“Mankind invented the atomic bomb, but no mouse would ever construct a mousetrap”—Albert Einstein
Nothing motives man like the pursuit of total war. In 1942, the United States government brought together the most brilliant group of physicists ever assembled. Their mission: to build the deadliest weapon the world had ever seen, and bring an end to the bloodshed of World War II.
Of course, such monumental power comes at an exceedingly high cost. The invention of mankind’s most terrible weapon took a horrible tool on the scientists and workers involved—and the effects are still being felt today. Here are 42 explosive facts about the Manhattan Project.
42. Sincerely Yours, Albert Einstein
In 1938, President Franklin Delano Roosevelt received a letter from the most famous scientist in the world, Albert Einstein.
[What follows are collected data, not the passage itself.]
(** * Wildfire helicopter dispatch: a shallow embedding and its properties

  The development follows the Python sources:
  - [utils.py]            : [GeoUtils.find_optimal_water_sources],
                            [ScenarioGenerator.group_by_time_proximity];
  - [pyomo_optimizer.py]  : [PyomoOptimizer._init_parameters],
                            [calculate_time_matrices], the constraint rules,
                            [build_model], [parse_solution];
  - [dispatcher.py]       : [BasicDispatcher.dispatch],
                            [WildfireDispatcher.dispatch_optimized].

  Numbers.  Python floats are modelled by exact rationals [Q] (no rounding,
  no NaN, no infinity); integers by [Z]; list positions by [nat].
  Library calls the sources treat as black boxes (the geodesic distance,
  [datetime.strptime], [random.choices], [round], the MILP solver) are
  section variables.  The router makes coordinates of its own, so there the
  distance call also has the [ValueError] of a latitude outside [[-90, 90]]. *)

From Stdlib Require Import String Bool Arith PeanoNat.
From Stdlib Require Import ZArith QArith Qabs Qround List Lia Lqa Permutation Sorted.
Import ListNotations.

Local Open Scope Z_scope.

(* ------------------------------------------------------------------ *)
(** * Python list primitives                                           *)
(* ------------------------------------------------------------------ *)

Module PyList.

Section Sorted.
Context {A : Type}.
(** [le x y] is [key(x) <= key(y)]. *)
Variable le : A -> A -> bool.

Fixpoint insert_sorted (x : A) (l : list A) : list A :=
  match l with
  | [] => [x]
  | y :: t => if le x y then x :: y :: t else y :: insert_sorted x t
  end.

(** [sorted(l, key=...)] and [l.sort(key=...)]: a stable sort.  Each element
    is put in front of the first later element whose key is not smaller. *)
Definition py_sorted (l : list A) : list A := fold_right insert_sorted [] l.

Lemma insert_sorted_perm x l : Permutation (insert_sorted x l) (x :: l).
Proof.
  induction l as [|y t IH]; simpl.
  - reflexivity.
  - destruct (le x y).
    + reflexivity.
    + rewrite IH. apply perm_swap.
Qed.

Lemma py_sorted_perm l : Permutation (py_sorted l) l.
Proof.
  induction l as [|x t IH]; simpl.
  - constructor.
  - rewrite insert_sorted_perm. now constructor.
Qed.

Lemma py_sorted_length l : length (py_sorted l) = length l.
Proof. apply Permutation_length, py_sorted_perm. Qed.

(** Stability: elements that are pairwise tied keep their input order. *)
Lemma insert_sorted_filter (p : A -> bool) x l :
  (forall a b, p a = true -> p b = true -> le a b = true) ->
  filter p (insert_sorted x l) = filter p (x :: l).
Proof.
  intros Htie. induction l as [|y t IH]; simpl.
  - reflexivity.
  - destruct (le x y) eqn:Exy.
    + reflexivity.
    + simpl. rewrite IH. simpl.
      destruct (p x) eqn:Px, (p y) eqn:Py; try reflexivity.
      rewrite (Htie x y Px Py) in Exy. discriminate.
Qed.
The letter alerted Roosevelt that the Germans might be working on an atomic bomb and urged him to consider a nuclear program for the United States. But the missive wasn’t all that it seemed…
In reality, the letter was written by physicist Dr. Leó Szilárd, a German-American physicist. Szilárd asked Einstein to sign the letter, so that the warning would come with some of that sweet, famous-genius street-cred.
41. Sorry, Al
Einstein was the most famous, respected physicist of his day, and one who had been outspoken about the dangers of Nazism. But even though he signed his name on the letter to Roosevelt, Einstein had no role in creating the atomic bomb.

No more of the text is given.